Records provided:
----

(** X8. The sort leaves a batch in time order alone: when the timestamps
    of the collected points are numbers in non-decreasing order, the
    sanitizer returns the points exactly as the loop collected them; and
    sorting the output of the sort once more changes nothing. *)
Theorem process_raw_data_sorted_input (raw : list (gmap string pyval)) (pts : list point) :
  collect_points rt raw = Ok pts ->
  Forall number_key pts ->
  (StronglySorted key_le pts -> process_raw_data rt raw = Ok pts) /\
  (forall out, process_raw_data rt raw = Ok out -> sort_by_timestamp out = Ok out).
Proof.
  intros Hc Hkeys. unfold process_raw_data. rewrite Hc. simpl. split.
  - apply sort_by_timestamp_sorted, Hkeys.
  - intros out Hout.
    destruct (sort_by_timestamp_spec pts Hkeys) as (out' & Hs & Hperm & Hsorted & _).
    rewrite Hs in Hout. injection Hout as <-.
    apply sort_by_timestamp_sorted; [rewrite <- Hperm; exact Hkeys | exact Hsorted].
Qed.

Lemma StronglySorted_last (l : list point) (p : point) :
  StronglySorted key_le (l ++ [p]) -> Forall (fun q => key_le q p) l.
Proof.
  induction l as [| x l IH]; simpl; intros H; [constructor |].
  apply StronglySorted_inv in H as [Hs Hall].
  constructor; [| apply IH, Hs].
  apply Forall_app in Hall as [_ Hp].
  apply Forall_cons_iff in Hp as [Hp _]. exact Hp.
Qed.

(** X9. When the timestamps are numbers other than [nan], the reading
    shown as [latestData] is a newest one: no sanitized point has a later
    timestamp than the point it is taken from, and its [faultProbability]
    is the normalized value of its [temperature]. *)
Theorem latest_data_is_newest
    (raw : list (gmap string pyval)) (pd : list point) (p : point) (r : report) :
  process_raw_data rt raw = Ok pd ->
  Forall number_key pd ->
  last pd = Some p ->
  build_time_series rt pd = Ok r ->
  Forall (fun q => key_le q p) pd /\
  ld_temperature (latestData r) = pt_temperature p /\
  ld_faultProbability (latestData r) = temperature_to_percentage (pt_temperature p).
Proof.
  intros Hpd Hkeys Hlast Hr.
  pose proof (process_raw_data_Forall rt raw pd Hpd) as Hall.
  unfold process_raw_data in Hpd.
  destruct (collect_points rt raw) as [pts |] eqn:Hc; [| discriminate].
  simpl in Hpd.
  pose proof (sort_by_timestamp_Permutation pts pd Hpd) as Hperm.
  assert (Forall number_key pts) as Hkeys' by (rewrite Hperm; exact Hkeys).
  destruct (sort_by_timestamp_spec pts Hkeys') as (out & Hs & _ & Hsorted & _).
  rewrite Hs in Hpd. injection Hpd as ->.
  destruct (proj1 (last_Some pd p) Hlast) as [l' Hl']. subst pd.
  split; [| split].
  - apply Forall_app. split; [apply StronglySorted_last, Hsorted |].
    constructor; [| constructor]. apply key_le_refl.
    apply Forall_app in Hkeys as [_ Hp]. apply Forall_cons_iff in Hp as [Hp _]. exact Hp.
  - apply build_time_series_inv in Hr as (_ & _ & _ & _ & _ & _ & _ & Hl & _).
    rewrite (Hl p Hlast). reflexivity.
  - apply build_time_series_inv in Hr as (_ & _ & _ & _ & _ & _ & _ & Hl & _).
    rewrite (Hl p Hlast). simpl.
    apply Forall_app in Hall as [_ Hp].
    apply Forall_cons_iff in Hp as [(_ & _ & Hp) _]. exact Hp.
Qed.

End SortedBatches.

Lemma process_raw_data_sorted_input_witness :
  process_raw_data sample_runtime [reading_undated; reading_0100; reading_0100_again; reading_0300]
  = Ok sample_points /\
  sort_by_timestamp sample_points = Ok sample_points.
Proof.
  destruct (process_raw_data_sorted_input sample_runtime
              [reading_undated; reading_0100; reading_0100_again; reading_0300]
              sample_points eq_refl) as [H1 H2].
  - repeat constructor; eexists; (split; [reflexivity | reflexivity]).
  - split.
    + apply H1. repeat constructor.
    + apply (H2 sample_points). reflexivity.
Defined.

Lemma latest_data_is_newest_witness :
  Forall (fun q => key_le q sample_last) sample_points /\
  ld_temperature (latestData (generate_time_series_data sample_runtime sample_points))
  = Fin 30 /\
  ld_faultProbability (latestData (generate_time_series_data sample_runtime sample_points))
  = temperature_to_percentage (Fin 30).
Proof.
  apply (latest_data_is_newest sample_runtime sample_raw sample_points sample_last
           (generate_time_series_data sample_runtime sample_points)).
  - reflexivity.
  - repeat constructor; eexists; (split; [reflexivity | reflexivity]).
  - reflexivity.
  - reflexivity.
Defined.

(** ** When the report shows data *)

Section ReportPaths.
Variable rt : runtime.

Lemma interp1d_Ok (x : list pyval) (y : list pyfloat) (f : pyfloat -> pyfloat) :
  interp1d rt x y = Ok f ->
  exists xs,
    as_float_array x = Ok xs /\ (4 <= length x)%nat /\ make_interp_spline rt xs y = Ok f.
Proof.
  unfold interp1d. intros H.
  destruct (as_float_array x) as [xs |] eqn:E; [| discriminate].
  simpl in H. exists xs. rewrite <- (as_float_array_length _ _ E).
  destruct (Nat.ltb_spec (length xs) 4); [discriminate |]. auto.
Qed.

----

Try it: Beginning with the first line and ending with the last, restate the data word for word.

Response to this task:
(** X8. The sort leaves a batch in time order alone: when the timestamps
    of the collected points are numbers in non-decreasing order, the
    sanitizer returns the points exactly as the loop collected them; and
    sorting the output of the sort once more changes nothing. *)
Theorem process_raw_data_sorted_input (raw : list (gmap string pyval)) (pts : list point) :
  collect_points rt raw = Ok pts ->
  Forall number_key pts ->
  (StronglySorted key_le pts -> process_raw_data rt raw = Ok pts) /\
  (forall out, process_raw_data rt raw = Ok out -> sort_by_timestamp out = Ok out).
Proof.
  intros Hc Hkeys. unfold process_raw_data. rewrite Hc. simpl. split.
  - apply sort_by_timestamp_sorted, Hkeys.
  - intros out Hout.
    destruct (sort_by_timestamp_spec pts Hkeys) as (out' & Hs & Hperm & Hsorted & _).
    rewrite Hs in Hout. injection Hout as <-.
    apply sort_by_timestamp_sorted; [rewrite <- Hperm; exact Hkeys | exact Hsorted].
Qed.

Lemma StronglySorted_last (l : list point) (p : point) :
  StronglySorted key_le (l ++ [p]) -> Forall (fun q => key_le q p) l.
Proof.
  induction l as [| x l IH]; simpl; intros H; [constructor |].
  apply StronglySorted_inv in H as [Hs Hall].
  constructor; [| apply IH, Hs].
  apply Forall_app in Hall as [_ Hp].
  apply Forall_cons_iff in Hp as [Hp _]. exact Hp.
Qed.

(** X9. When the timestamps are numbers other than [nan], the reading
    shown as [latestData] is a newest one: no sanitized point has a later
    timestamp than the point it is taken from, and its [faultProbability]
    is the normalized value of its [temperature]. *)
Theorem latest_data_is_newest
    (raw : list (gmap string pyval)) (pd : list point) (p : point) (r : report) :
  process_raw_data rt raw = Ok pd ->
  Forall number_key pd ->
  last pd = Some p ->
  build_time_series rt pd = Ok r ->
  Forall (fun q => key_le q p) pd /\
  ld_temperature (latestData r) = pt_temperature p /\
  ld_faultProbability (latestData r) = temperature_to_percentage (pt_temperature p).
Proof.
  intros Hpd Hkeys Hlast Hr.
  pose proof (process_raw_data_Forall rt raw pd Hpd) as Hall.
  unfold process_raw_data in Hpd.
  destruct (collect_points rt raw) as [pts |] eqn:Hc; [| discriminate].
  simpl in Hpd.
  pose proof (sort_by_timestamp_Permutation pts pd Hpd) as Hperm.
  assert (Forall number_key pts) as Hkeys' by (rewrite Hperm; exact Hkeys).
  destruct (sort_by_timestamp_spec pts Hkeys') as (out & Hs & _ & Hsorted & _).
  rewrite Hs in Hpd. injection Hpd as ->.
  destruct (proj1 (last_Some pd p) Hlast) as [l' Hl']. subst pd.
  split; [| split].
  - apply Forall_app. split; [apply StronglySorted_last, Hsorted |].
    constructor; [| constructor]. apply key_le_refl.
    apply Forall_app in Hkeys as [_ Hp]. apply Forall_cons_iff in Hp as [Hp _]. exact Hp.
  - apply build_time_series_inv in Hr as (_ & _ & _ & _ & _ & _ & _ & Hl & _).
    rewrite (Hl p Hlast). reflexivity.
  - apply build_time_series_inv in Hr as (_ & _ & _ & _ & _ & _ & _ & Hl & _).
    rewrite (Hl p Hlast). simpl.
    apply Forall_app in Hall as [_ Hp].
    apply Forall_cons_iff in Hp as [(_ & _ & Hp) _]. exact Hp.
Qed.

End SortedBatches.

Lemma process_raw_data_sorted_input_witness :
  process_raw_data sample_runtime [reading_undated; reading_0100; reading_0100_again; reading_0300]
  = Ok sample_points /\
  sort_by_timestamp sample_points = Ok sample_points.
Proof.
  destruct (process_raw_data_sorted_input sample_runtime
              [reading_undated; reading_0100; reading_0100_again; reading_0300]
              sample_points eq_refl) as [H1 H2].
  - repeat constructor; eexists; (split; [reflexivity | reflexivity]).
  - split.
    + apply H1. repeat constructor.
    + apply (H2 sample_points). reflexivity.
Defined.

Lemma latest_data_is_newest_witness :
  Forall (fun q => key_le q sample_last) sample_points /\
  ld_temperature (latestData (generate_time_series_data sample_runtime sample_points))
  = Fin 30 /\
  ld_faultProbability (latestData (generate_time_series_data sample_runtime sample_points))
  = temperature_to_percentage (Fin 30).
Proof.
  apply (latest_data_is_newest sample_runtime sample_raw sample_points sample_last
           (generate_time_series_data sample_runtime sample_points)).
  - reflexivity.
  - repeat constructor; eexists; (split; [reflexivity | reflexivity]).
  - reflexivity.
  - reflexivity.
Defined.

(** ** When the report shows data *)

Section ReportPaths.
Variable rt : runtime.

Lemma interp1d_Ok (x : list pyval) (y : list pyfloat) (f : pyfloat -> pyfloat) :
  interp1d rt x y = Ok f ->
  exists xs,
    as_float_array x = Ok xs /\ (4 <= length x)%nat /\ make_interp_spline rt xs y = Ok f.
Proof.
  unfold interp1d. intros H.
  destruct (as_float_array x) as [xs |] eqn:E; [| discriminate].
  simpl in H. exists xs. rewrite <- (as_float_array_length _ _ E).
  destruct (Nat.ltb_spec (length xs) 4); [discriminate |]. auto.
Qed.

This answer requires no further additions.